Immatricolare un'auto importata in Francia: carte grise e COC
Aggiornato 2026-08-11 · 6 min di lettura
Immatricolare un'auto importata in Francia significa ottenere una carte grise tramite il portale online ANTS, e il certificat de conformité, nome francese del certificato di conformità europeo, è il documento che prova l'omologazione. Senza di esso la pratica passa alla réception à titre isolé, più lenta e nettamente più costosa.
Cosa serve per una carte grise francese?
La Francia ha eliminato lo sportello per le immatricolazioni: l'intera domanda passa da ANTS, l'agenzia nazionale online. Si caricano le scansioni, si paga la tassa regionale e si riceve il certificato per posta raccomandata.
La pratica viene respinta se manca anche un solo elemento, quindi conviene raccogliere tutto prima di iniziare.
- Certificat de conformité (COC) rilasciato dal costruttore
- Il documento di immatricolazione estero, consegnato all'importazione
- Quitus fiscal dell'agenzia delle entrate, che attesta l'IVA assolta
- Documento d'identità e prova di residenza in Francia
- Contrôle technique valido se il veicolo ha più di quattro anni
- Fattura d'acquisto o certificat de cession compilato
Perché il quitus fiscal è distinto dal COC?

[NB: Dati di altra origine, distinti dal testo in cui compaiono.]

(* ===== verification/DbStore.v ===== *)
(** * The store against its specification (internal/db/db.go, txn.go)

    The abstract store is one map of versions: the union of the memtables and the
    tables.  [models] says when a [DB] implements it; this file proves the reads,
    the commit with its conflict check, the flush and the replicated apply against
    it. *)

From Stdlib Require Import ZArith Lia.
From Stdlib Require Import Strings.Byte.
From stdpp Require Import base list gmap sorting.
From S2P Require Import Prelude.
From S2P Require Import MvccKey.
From S2P Require Import OrderedMap.
From S2P Require Import Skiplist.
From S2P Require Import Versions.
From S2P Require Import Memtable.
From S2P Require Import RecordFmt.
From S2P Require Import Bloom.
From S2P Require Import Wal.
From S2P Require Import SSTable.
From S2P Require Import DbDisk.
From S2P Require Import Db.
From S2P Require Import Layers.
From S2P Require Import DbReplay.

#[local] Open Scope Z_scope.
#[local] Open Scope bytes_scope.

Module store.
Import db replay.

Abbreviation adds := (list sstable.add).

Definition frozen_layer (VF : option vmap) : list vmap :=
  match VF with Some V => [V] | None => [] end.

Definition layers (VM : vmap) (VF : option vmap) (tables : list adds) : list vmap :=
  VM :: frozen_layer VF ++ (sstable.versions <$> tables).

Definition contents (VM : vmap) (VF : option vmap) (tables : list adds) : vmap :=
  stack (layers VM VF tables).

Definition frozen_models (f : option MT) (VF : option vmap) : Prop :=
  match f, VF with
  | None, None => True
  | Some fm, Some V => exists l, Memtable.models fm V l
  | _, _ => False
  end.

(** The open store [d] holds the versions [VM] in its memtable, [VF] in the
    frozen one, and [tables]; its log holds the transactions of the memtable. *)
Record models (d : DB) (VM : vmap) (VF : option vmap) (tables : list adds) : Prop := {
  sm_mem : holds_versions (memtable d) VM;
  sm_frozen : frozen_models (frozen d) VF;
  sm_tables : Forall2 table_ok (sstables d) tables;
  sm_ordered : ordered (layers VM VF tables);
  sm_below : forall k t, is_Some (contents VM VF tables !! (k, t)) -> t < nextTimestamp d;
  sm_next : 1 <= nextTimestamp d
}.

Lemma models_frame d d' VM VF tables :
  models d VM VF tables -> memtable d' = memtable d -> frozen d' = frozen d ->
  Forall2 table_ok (sstables d') tables -> nextTimestamp d' = nextTimestamp d ->
  models d' VM VF tables.
Proof. intros [] E1 E2 H E3. split; rewrite ?E1, ?E2, ?E3; done. Qed.

(** ** Reads *)

Lemma mem_GetAsOf fm V l k s :
  Memtable.models fm V l -> readable V k -> 0 <= s < 2 ^ 56 ->
  exists res, Memtable.GetAsOf fm k s = Some res /\ sees V k s res.
Proof.
  intros Hm Hc Hs. rewrite (Memtable.GetAsOf_seek _ _ _ _ _ Hm). eexists. split; [done|].
  destruct (seek_visible V l k s (Memtable.models_encodes _ _ _ Hm) (readable_clustered _ _ Hc) Hs)
    as [(t & op & v & Hv & ->)|[Hv ->]]; cbn; [|done]. by exists t, (op, v).
Qed.

Lemma getAsOfSnapshot_spec d VM VF tables k s :
  models d VM VF tables -> readable (contents VM VF tables) k -> 0 <= s < 2 ^ 56 ->
  exists ssts res, getAsOfSnapshot d k s = (set_sstables d ssts, client res)
    /\ Forall2 table_ok ssts tables /\ sees (contents VM VF tables) k s res.
Proof.
  intros [[[l Hm] _] Hf Htab Hord _ _] Hc Hs. unfold contents, layers in *. cbn [ordered] in Hord.
  destruct Hord as [HabM Hord]. rewrite stack_cons in *. unfold getAsOfSnapshot.
  assert (forall V W : vmap, readable (V ∪ W) k -> readable V k /\ readable W k) as Hsub.
  { intros V W H. split; eapply readable_sub; try exact H; intros kt; rewrite union_dom; auto. }
  apply Hsub in Hc as [HcM Hc].
  destruct (mem_GetAsOf _ _ _ k s Hm HcM Hs) as (res & -> & Hres). destruct res as [x|].
  { exists (sstables d), (Some x). rewrite set_sstables_id. split_and!; [done..|]. by apply sees_first. }
  destruct (frozen d) as [fm|], VF as [VF|]; cbn in Hf; try done.
  - destruct Hf as [lf Hf]. cbn [frozen_layer app] in *. rewrite stack_cons in *. destruct Hord as [HabF Hord].
    apply Hsub in Hc as [HcF Hc].
    destruct (mem_GetAsOf _ _ _ k s Hf HcF Hs) as (res & -> & HresF). destruct res as [x|].
    { exists (sstables d), (Some x). rewrite set_sstables_id. split_and!; [done..|].
      apply sees_second; [done|done|]. by apply sees_first. }
    destruct (getInTables_layered (sstables d) tables k s Htab Hord Hc Hs) as (ssts & res & -> & Htab' & Hres').
    exists ssts, res. split_and!; [by destruct res|done|].
    apply sees_second; [done|done|]. by apply sees_second.
  - cbn [frozen_layer app] in *.
    destruct (getInTables_layered (sstables d) tables k s Htab Hord Hc Hs) as (ssts & res & -> & Htab' & Hres').
    exists ssts, res. split_and!; [by destruct res|done|]. by apply sees_second.
Qed.
Lemma scan_state_snoc m1 k t ov m2 decided :
  m = m1 ++ (Encode k t, ov) :: m2 -> is_u64 t ->
  (decided = true <-> t <= snap \/ exists t', is_u64 t' /\ compaction.seen m1 k t' /\ t' <= snap) ->
  scan_state (m1 ++ [(Encode k t, ov)]) (Some k) decided.
Proof.
  intros E Ht Hd. unfold scan_state. rewrite last_snoc. exists k, t. split; [done|]. split; [done|]. split; [done|].
  rewrite Hd. split.
  - intros [H|(t' & Ht' & [ov' Hs] & Hw)].
    + exists t. split; [done|]. split; [|done]. exists ov. apply elem_of_app. right. by apply list_elem_of_singleton.
    + exists t'. split; [done|]. split; [|done]. exists ov'. apply elem_of_app. by left.
  - intros (t' & Ht' & [ov' [Hs|Hs%list_elem_of_singleton]%elem_of_app] & Hw).
    + right. exists t'. split; [done|]. split; [by exists ov'|done].
    + left. injection Hs as Hs _. apply Encode_inj in Hs as [_ ->]; done.
Qed.

(** The results are the visible puts, each key once. *)
Lemma results_elem m2 : forall m1 cur decided k v,
  m = m1 ++ m2 -> scan_state m1 cur decided ->
  (k, v) ∈ results snap cur decided m2
  <-> exists t, is_u64 t /\ (Encode k t, (OpPut, v)) ∈ m2 /\ visible V k snap t (OpPut, v).
Proof.
  induction m2 as [|[enc [o w]] m2 IH]; intros m1 cur decided k v E Hst.
  { cbn. rewrite elem_of_nil. split; [done|]. intros (t & _ & H & _). by apply elem_of_nil in H. }
  assert ((enc, (o, w)) ∈ m) as Hin by (rewrite E, elem_of_app, elem_of_cons; auto).
  destruct (compaction.tb_shape _ _ Htab _ Hin) as (k0 & t0 & Ht0 & Ek). cbn in Ek. subst enc.
  assert (V !! (k0, t0) = Some (o, w)) as HV by (by apply (compaction.tb_elem _ _ Htab)).
  cbn [results]. rewrite UserKey_Encode, (Timestamp_Encode k0 t0 Ht0).
  pose proof (scan_state_key _ _ _ _ _ _ _ E Ht0 Hst) as Hd.
  set (dec := bool_decide (cur = Some k0) && decided) in *.
  assert (m = (m1 ++ [(Encode k0 t0, (o, w))]) ++ m2) as E' by (by rewrite <- app_assoc).
  assert (visible V k0 snap t0 (o, w) <-> dec = false /\ t0 <= snap) as Hvis.
  { rewrite <- not_true_iff_false, Hd. split.
    - intros (_ & Hle & Hmax). split; [|done]. intros (t' & Ht' & Hsn & Hle').
      apply (compaction.before_is_newer V m Htab _ _ _ _ _ _ E Ht0 Ht') in Hsn as [[ov' Hov] Hlt].
      specialize (Hmax t' ov' Hov Hle'). lia.
    - intros [Hno Hle]. split; [done|]. split; [done|]. intros t' ov' Hov Hle'. apply Z.nlt_ge. intros Hlt.
      assert (is_u64 t') as Ht' by (apply (compaction.tb_u64 _ _ Htab k0); eauto).
      apply Hno. exists t'. split; [done|]. split; [|done].
      apply (compaction.before_is_newer V m Htab _ _ _ _ _ _ E Ht0 Ht'). eauto. }
  assert (forall x, (exists t, is_u64 t /\ (Encode k t, (OpPut, v)) ∈ (Encode k0 t0, x) :: m2
                       /\ visible V k snap t (OpPut, v))
          <-> (k = k0 /\ x = (OpPut, v) /\ visible V k0 snap t0 (OpPut, v))
              \/ exists t, is_u64 t /\ (Encode k t, (OpPut, v)) ∈ m2 /\ visible V k snap t (OpPut, v)) as Hsplit.
  { intros x. split.
    - intros (t & Ht & [[= He <-]|H]%elem_of_cons & Hv); [left|right; eauto].
      apply Encode_inj in He as [-> ->]; done.
    - intros [(-> & -> & Hv)|(t & Ht & H & Hv)]; [exists t0|exists t]; rewrite elem_of_cons; auto. }
  rewrite Hsplit. clear Hsplit.
  assert (forall d', (d' = true <-> t0 <= snap \/ exists t', is_u64 t' /\ compaction.seen m1 k0 t' /\ t' <= snap) ->
            (k, v) ∈ results snap (Some k0) d' m2
            <-> exists t, is_u64 t /\ (Encode k t, (OpPut, v)) ∈ m2 /\ visible V k snap t (OpPut, v)) as IH'.
  { intros d' Hd'. apply (IH _ _ _ k v E'). by eapply scan_state_snoc. }
  destruct (negb dec && bool_decide (t0 <= snap)) eqn:En.
  - apply andb_true_iff in En as [Hdec%negb_true_iff Hle%bool_decide_eq_true].
    rewrite elem_of_app, IH' by tauto. apply or_iff_compat_r. destruct (decide (o = OpPut)) as [->|Ho].
    + rewrite list_elem_of_singleton. split.
      * intros [= -> ->]. split; [done|]. split; [done|]. by apply Hvis.
      * by intros (-> & [= ->] & _).
    + rewrite elem_of_nil. split; [done|]. intros (_ & [= ? _] & _). done.
  - rewrite IH'.
    + split; [auto|]. intros [(-> & [= -> ->] & Hv)|?]; [|done]. apply Hvis in Hv as [Hv1 Hv2].
      rewrite Hv1, bool_decide_true in En; done.
    + rewrite Hd. split; [auto|]. intros [Hle|?]; [|done]. rewrite (bool_decide_true (t0 <= snap)) in En by done.
      apply Hd. by destruct dec.
Qed.
(* ===== verification/DbMap.v ===== *)
(** * The storage engine is a key-value map

    The engine of Db.v as a [Store], and the promise of KV.v kept: any sequence
    of puts, deletes and gets on an open store, with crashes of the process and
    reopenings in between, gives what the same sequence gives on a finite map,
    whatever was flushed to tables. *)

From Stdlib Require Import ZArith Lia.
From Stdlib Require Import Strings.Byte.
From stdpp Require Import base list gmap sorting.
From S2P Require Import Prelude.
From S2P Require Import MvccKey.
From S2P Require Import OrderedMap.
From S2P Require Import Skiplist.
From S2P Require Import Versions.
From S2P Require Import Memtable.
From S2P Require Import RecordFmt.
From S2P Require Import Wal.
From S2P Require Import SSTable.
From S2P Require Import DbDisk.
From S2P Require Import Db.
From S2P Require Import Layers.
From S2P Require Import DbReplay.
From S2P Require Import DbStore.
From S2P Require Import KV.

#[local] Open Scope Z_scope.

Module dbmap.
Import db replay store kv.

(** A store without a commit override, so [Delegated] does not occur. *)
Definition written (r : option (DB * Disk * commit_result)) : option ((DB * Disk) * option error) :=
  '(d, disk, c) ← r;
  match c with Committed => Some ((d, disk), None) | Failed e => Some ((d, disk), Some e) | Delegated => None end.

#[export] Instance db_store : Store (DB * Disk) error := {
  Put k v s := written (db.Put s.1 s.2 k v);
  Get k s := let '(d, r) := db.Get s.1 k in
             match r with Ok v => Some ((d, s.2), inr v) | Err e => Some ((d, s.2), inl e) | Panic => None end;
  Delete k s := written (db.Delete s.1 s.2 k);
  not_found e := match e with ErrKeyNotFound => true | _ => false end
}.

(** ** What an open store represents *)

Definition only_keys (K : bytes -> Prop) (V : vmap) : Prop := forall k t, is_Some (V !! (k, t)) -> K k /\ 0 <= t.

Definition records_ok (V : vmap) : Prop :=
  forall k t op v, V !! (k, t) = Some (op, v) -> record.wf (record.MkRec op t (Encode k t) v).

Record holds_map (K : bytes -> Prop) (n : Z) (d : DB) (m : kv.contents) (VM : vmap) (tables : list adds) : Prop := {
  hm_models : models d VM None tables;
  hm_logged : logged d VM;
  hm_open : closed d = false;
  hm_own : commitOverride d = false;
  hm_index : is_u64 (appliedIndex d);
  hm_last : appliedTS d = nextTimestamp d - 1;
  hm_keys : only_keys K (store.contents VM None tables);
  hm_live : forall k v, m !! k = Some v <-> live (store.contents VM None tables) k (appliedTS d) v;
  hm_records : records_ok VM;
  hm_spent : Memtable.footprint VM + len (wal.f (db_wal d)) + nextTimestamp d <= n
}.

Definition represents (K : bytes -> Prop) (n : Z) (s : DB * Disk) (m : kv.contents) : Prop :=
  exists VM tables, holds_map K n s.1 m VM tables.

Lemma spent_bounds K n d m VM tables : holds_map K n d m VM tables ->
  0 <= Memtable.footprint VM <= n /\ 0 <= len (wal.f (db_wal d)) <= n /\ 1 <= nextTimestamp d <= n.
Proof.
  intros [Hm _ _ _ _ _ _ _ _ Hs]. pose proof (Memtable.footprint_nonneg VM). pose proof (len_nonneg (wal.f (db_wal d))).
  pose proof (sm_next _ _ _ _ Hm). lia.
Qed.

Lemma map_text K n d m VM tables : key_set K -> n <= capacity -> holds_map K n d m VM tables ->
  text_map (store.contents VM None tables).
Proof.
  intros HK Hn H k t Ht. pose proof (spent_bounds _ _ _ _ _ _ H) as (_ & _ & ?). unfold capacity in Hn.
  destruct (hm_keys _ _ _ _ _ _ H k t Ht) as [Hk Ht0]. split; [by apply HK|].
  pose proof (sm_below _ _ _ _ (hm_models _ _ _ _ _ _ H) k t Ht). unfold small_ts. lia.
Qed.

Lemma holds_map_frame K n d d' m VM tables :
  holds_map K n d m VM tables -> memtable d' = memtable d -> frozen d' = frozen d ->
  Forall2 table_ok (sstables d') tables -> nextTimestamp d' = nextTimestamp d -> db_wal d' = db_wal d ->
  closed d' = closed d -> commitOverride d' = commitOverride d -> appliedIndex d' = appliedIndex d ->
  appliedTS d' = appliedTS d -> holds_map K n d' m VM tables.
Proof.
  intros [] E1 E2 Ht E3 E4 E5 E6 E7 E8. split; rewrite ?E3, ?E4, ?E5, ?E6, ?E7, ?E8; try done.
  - by apply (models_frame d).
  - apply (logged_frame d); [done..|]. rewrite E3. lia.
Qed.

I due documenti rispondono a domande diverse. Il COC stabilisce che il veicolo è tecnicamente conforme a un'omologazione europea; il quitus fiscal stabilisce che in Francia non resta IVA dovuta sull'acquisto.
Un'auto usata comprata da un privato in un altro Stato membro normalmente non genera altra IVA, e l'ufficio rilascia il quitus su questa base. Un veicolo considerato nuovo secondo le norme UE, cioè con meno di sei mesi o meno di 6.000 km, è tassato in Francia, e il quitus arriva a pagamento avvenuto.
Cos'è la réception à titre isolé e come evitarla?
La réception à titre isolé, RTI, è la via francese dell'omologazione individuale, gestita dalla DREAL. Si applica quando un veicolo non ha una valida omologazione europea o quando il COC non può essere prodotto, e comporta un controllo fisico, una tassa e spesso modifiche a illuminazione o strumentazione.
Presentare un COC evita tutto questo, perché il certificato risponde già a ogni domanda tecnica che il controllo porrebbe. Ordinare il COC prima di portare l'auto in Francia è la mossa che con più affidabilità mantiene l'immatricolazione sulla corsia veloce.
Coceu richiede il certificat de conformité originale al costruttore tramite VIN e lo consegna in digitale e su carta, nella forma che le pratiche ANTS si aspettano.
Punti chiave
- Le immatricolazioni francesi passano interamente dal portale ANTS, senza sportello fisico.
- Il certificat de conformité è il termine francese per il COC europeo ed è richiesto nella pratica di carte grise.
- Il quitus fiscal è un requisito separato che riguarda l'IVA, non la conformità.
- Senza COC la pratica finisce in réception à titre isolé alla DREAL, con controllo e costi maggiori.
Domande frequenti
Un certificat de conformité è lo stesso di un COC?
Sì. Certificat de conformité è semplicemente il nome francese del certificato di conformità europeo rilasciato dal costruttore.
Serve un contrôle technique francese prima di immatricolare?
Sì, se il veicolo ha più di quattro anni. Al momento della domanda deve avere meno di sei mesi.
Quanto tempo ho per immatricolare un'auto importata in Francia?
L'immatricolazione è attesa entro un mese dall'arrivo del veicolo o dal trasferimento della residenza, quindi avviate presto la richiesta del COC.
Posso immatricolare in Francia un'auto extra-UE?
Sì, ma un veicolo extra-UE di norma non ha il COC, quindi passa dalla réception à titre isolé alla DREAL insieme allo sdoganamento.